### Exercise details
Determine how many lines in the entries below include the word "rewrite", and reply with that number alone.

### Data to use
(** X25.  [CreateBindingSets] never writes a null handle into a
    descriptor set: provided the dummy texture and the default sampler
    exist, each of the two descriptor writes it makes carries four image
    infos, each with a non-null image view and a non-null sampler,
    whatever the inputs of the pass declare (unknown types, unresolved
    buffers, inputs sharing a channel). *)
Theorem descriptor_writes_have_no_null_handle (common : CommonResources)
    (passes : list ShRenderpass) (self : ShRenderpass) (outputIndex : nat)
    (r : BindingSetsResult) :
  cr_dummyTexture common ≠ vk.null →
  cr_defaultSampler common ≠ vk.null →
  CreateBindingSets common passes self outputIndex = Some r →
  length (bsr_writes r) = c_HistoryLength
  ∧ Forall (λ write,
              length (dw_imageInfos write) = c_MaxPassInputs
              ∧ Forall (λ info, dii_imageView info ≠ vk.null
                                ∧ dii_sampler info ≠ vk.null)
                       (dw_imageInfos write))
           (bsr_writes r).
Proof.
  intros Hdummy Hsampler H.
  apply CreateBindingSets_inv in H
    as (infos & st0 & st1 & ds0 & ds1 & t0 & t1 & Hinit & H0 & H1 & _ & _ & _
        & _ & -> & _).
  assert (length infos = c_MaxPassInputs
          ∧ Forall (λ info, dii_imageView info ≠ vk.null
                            ∧ dii_sampler info ≠ vk.null) infos)
    as [Hlen Hall].
  { unfold initialImageInfos in Hinit. apply mapM_Some in Hinit.
    split.
    - rewrite <- (Forall2_length _ _ _ Hinit). apply length_seq.
    - apply Forall_lookup. intros i info Hi.
      destruct (Forall2_lookup_r _ _ _ _ _ Hinit Hi) as (ch & _ & Hch).
      destruct (m_Samplers self !! ch) as [own|]; [|discriminate].
      simpl in Hch. injection Hch as <-. simpl. split; [exact Hdummy|].
      destruct (vk.is_null own) eqn:Hown; simpl; [exact Hsampler|].
      apply is_null_false. exact Hown. }
  assert (∀ frame push st,
            foldM (bindInput common passes self frame)
                  (mkBindingState infos push [])
                  (pn_inputs (m_Declaration self)) = Some st →
            length (bs_imageInfos st) = c_MaxPassInputs
            ∧ Forall (λ info, dii_imageView info ≠ vk.null
                              ∧ dii_sampler info ≠ vk.null)
                     (bs_imageInfos st)) as Hloop.
  { intros frame push st Hfold. revert Hfold.
    apply (foldM_invariant _
             (λ st, length (bs_imageInfos st) = c_MaxPassInputs
                    ∧ Forall (λ info, dii_imageView info ≠ vk.null
                                      ∧ dii_sampler info ≠ vk.null)
                             (bs_imageInfos st))).
    - intros a node a' [Hl Ha] Hstep.
      destruct (bindInput_keeps_handles _ _ _ _ _ _ _ Ha Hstep) as [? Hl'].
      split; [congruence|assumption].
    - simpl. auto. }
  split; [reflexivity|].
  constructor; [exact (Hloop _ _ _ H0)|].
  constructor; [exact (Hloop _ _ _ H1)|]. constructor.
Qed.

Lemma descriptor_writes_have_no_null_handle_witness :
  ∃ r,
    CreateBindingSets demo_common demo_passes demo_pass_A 0 = Some r
    ∧ length (bsr_writes r) = c_HistoryLength.
Proof.
  assert (∃ r, CreateBindingSets demo_common demo_passes demo_pass_A 0
               = Some r) as [r Hr] by (vm_compute; eauto).
  exists r. split; [exact Hr|].
  refine (proj1 (descriptor_writes_have_no_null_handle demo_common
                   demo_passes demo_pass_A 0 r _ _ Hr)); discriminate.
Defined.

(** X26.  When several inputs of a pass name the same channel, the last
    of them decides the channel size pushed to the shader, while the image
    bound to the channel is that of the last input that found an image:
    after the input loop of [CreateBindingSets], the size of the channel is
    the one chosen for the last input on it, and its image view is the one
    chosen for that input if that is not null, and otherwise the view the
    inputs before it had left. *)
Theorem last_input_of_a_channel_decides (common : CommonResources)
    (passes : list ShRenderpass) (self : ShRenderpass) (frame : nat)
    (before after : list InputNode) (node : InputNode)
    (st st' : BindingState) :
  foldM (bindInput common passes self frame) st (before ++ node :: after)
  = Some st' →
  Forall (λ other, in_channel other ≠ in_channel node) after →
  ∃ st1 static imageView inputSize logged info,
    foldM (bindInput common passes self frame) st before = Some st1
    ∧ at_int (m_StaticInputs self) (in_channel node) = Some static
    ∧ chooseInput common passes self frame node static
      = Some (imageView, inputSize, logged)
    ∧ at_int (bs_imageInfos st1) (in_channel node) = Some info
    ∧ at_int (bs_push st') (in_channel node) = Some inputSize
    ∧ at_int (bs_imageInfos st') (in_channel node)
      = Some (if vk.is_null imageView then info
              else mkDescriptorImageInfo imageView (dii_sampler info)).
Proof.
  intros H Hafter. rewrite foldM_app in H.
  destruct (foldM (bindInput common passes self frame) st before) as [st1|]
    eqn:H1; [|discriminate].
  cbn [mbind option_bind foldM] in H.
  destruct (bindInput common passes self frame st1 node) as [st2|] eqn:H2;
    [|discriminate].
  cbn [mbind option_bind] in H.
  destruct (bindInputs_other_channel _ _ _ _ _ _ _ _ H Hafter)
    as (Hinfos & Hpush & _).
  apply bindInput_inv in H2
    as (static & imageView & inputSize & logged & info & Hstatic & Hchoose
        & Hinfo & Hnew & Hsize & _).
  exists st1, static, imageView, inputSize, logged, info.
  rewrite Hinfos, Hpush. auto 10.
Qed.

Lemma last_input_of_a_channel_decides_witness :
  ∃ st1 st',
    foldM (bindInput demo_common demo_passes demo_pass_A 0)
          (mkBindingState
             (replicate 4 (mkDescriptorImageInfo 1%N 4%N))
             (replicate 4 (0, 0, 0)) [])
          ([demo_input_self] ++ mkInputNode "buffer" "missing" 0 "" :: [])
    = Some st'
    ∧ foldM (bindInput demo_common demo_passes demo_pass_A 0)
            (mkBindingState
               (replicate 4 (mkDescriptorImageInfo 1%N 4%N))
               (replicate 4 (0, 0, 0)) [])
            [demo_input_self]
      = Some st1
    ∧ at_int (bs_push st') 0 = Some (0, 0, 0)
    ∧ at_int (bs_imageInfos st') 0 = at_int (bs_imageInfos st1) 0.
Proof.
  assert (∃ st',
            foldM (bindInput demo_common demo_passes demo_pass_A 0)
                  (mkBindingState
                     (replicate 4 (mkDescriptorImageInfo 1%N 4%N))
                     (replicate 4 (0, 0, 0)) [])
                  ([demo_input_self]
                   ++ mkInputNode "buffer" "missing" 0 "" :: [])
            = Some st') as [st' Hst'] by (vm_compute; eauto).
  destruct (last_input_of_a_channel_decides demo_common demo_passes
              demo_pass_A 0 [demo_input_self] []
              (mkInputNode "buffer" "missing" 0 "") _ st' Hst'
              ltac:(constructor))
    as (st1 & static & imageView & inputSize & logged & info & H1 & Hstatic
        & Hchoose & Hinfo & Hpush & Hnew).
  exists st1, st'. split; [exact Hst'|]. split; [exact H1|].
  vm_compute in Hstatic. injection Hstatic as <-.
  vm_compute in Hchoose. injection Hchoose as <- <- <-.
  split; [exact Hpush|]. cbn [in_channel] in *.
  rewrite Hnew, Hinfo. reflexivity.
Defined.

(** [ClearImage] is defined for every state before, and its three commands
    are consistent for an image with one mip level: the first barrier
    names the layout of the state before, the clear finds the image in the
    transfer-destination layout, and the image ends in the shader-read
    layout. *)
Lemma ClearImage_tracks (vkImage : vk.Handle) (layerCount : Z)
    (stateBefore : ImageState) :
  ∃ commands mapping,
    ClearImage vkImage layerCount stateBefore = Some commands
    ∧ g_ImageStates !! ImageState_index stateBefore = Some mapping
    ∧ trackCommands [ism_layout mapping] commands
      = Some [vk.eShaderReadOnlyOptimal]
    ∧ (∀ other, other ≠ ism_layout mapping →
                trackCommands [other] commands = None).
Proof.
  destruct stateBefore; eexists _, _;
    (split; [reflexivity|]); (split; [reflexivity|]);
    (split; [reflexivity|]);
    intros other Hother; destruct other; try contradiction; reflexivity.
Qed.

(** ** Compiling the shaders of all passes *)

Lemma CompileShader_files_cases (glslang : path → blob → GlslangResult)
    (now : Z) (opened : bool) (files : FileSystem) shaderFile preambles
    output :
  let r :=
    CompileShader glslang now opened files shaderFile preambles output in
  cs_files r = files
  ∨ ∃ spirv,
      cs_return r = true ∧ opened = true
      ∧ cs_files r
        = <[replace_extension shaderFile ".spv" := mkFile now (Some spirv)]>
            files.
Proof.
  intros r. destruct (cs_return r) eqn:Hret.
  - destruct (CompileShader_true_inv glslang now opened files shaderFile
                preambles output Hret) as (input & _ & Hcase).
    fold r in Hcase.
    destruct Hcase as [(artifact & data & _ & _ & _ & ->)|(_ & spirv & ->)].
    + left. reflexivity.
    + destruct opened; [|left; reflexivity].
      right. exists spirv. repeat split; reflexivity.
  - left. subst r. revert Hret. unfold CompileShader, OutputSpvBin.
    destruct (files !! shaderFile) as [input|]; [|reflexivity].
    destruct (files !! replace_extension shaderFile ".spv") as [artifact|].
    + destruct (last_write_time input <? last_write_time artifact).
      * destruct (ReadFile files (replace_extension shaderFile ".spv"));
          [discriminate|].
        destruct (ReadFile files shaderFile); [|reflexivity].
        destruct (glslang shaderFile _); try reflexivity. discriminate.
      * destruct (ReadFile files shaderFile); [|reflexivity].
        destruct (glslang shaderFile _); try reflexivity. discriminate.
    + destruct (ReadFile files shaderFile); [|reflexivity].
      destruct (glslang shaderFile _); try reflexivity. discriminate.
Qed.

Lemma CompileShader_fresh_hit (glslang : path → blob → GlslangResult)
    (now : Z) (opened : bool) (files : FileSystem) shaderFile preambles
    output :
  has_fresh_artifact files shaderFile →
  ∃ data,
    CompileShader glslang now opened files shaderFile preambles output
    = mkCompileShaderResult true data files
        [LogUsingCached (replace_extension shaderFile ".spv")].
Proof.
  intros (input & artifact & Hin & Hout & Hlt & [data Hread]).
  exists data. unfold CompileShader. rewrite Hin, Hout.
  rewrite (ReadFile_lookup _ _ _ Hout), Hread.
  apply Z.ltb_lt in Hlt. rewrite Hlt. reflexivity.
Qed.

### Exercise answer
7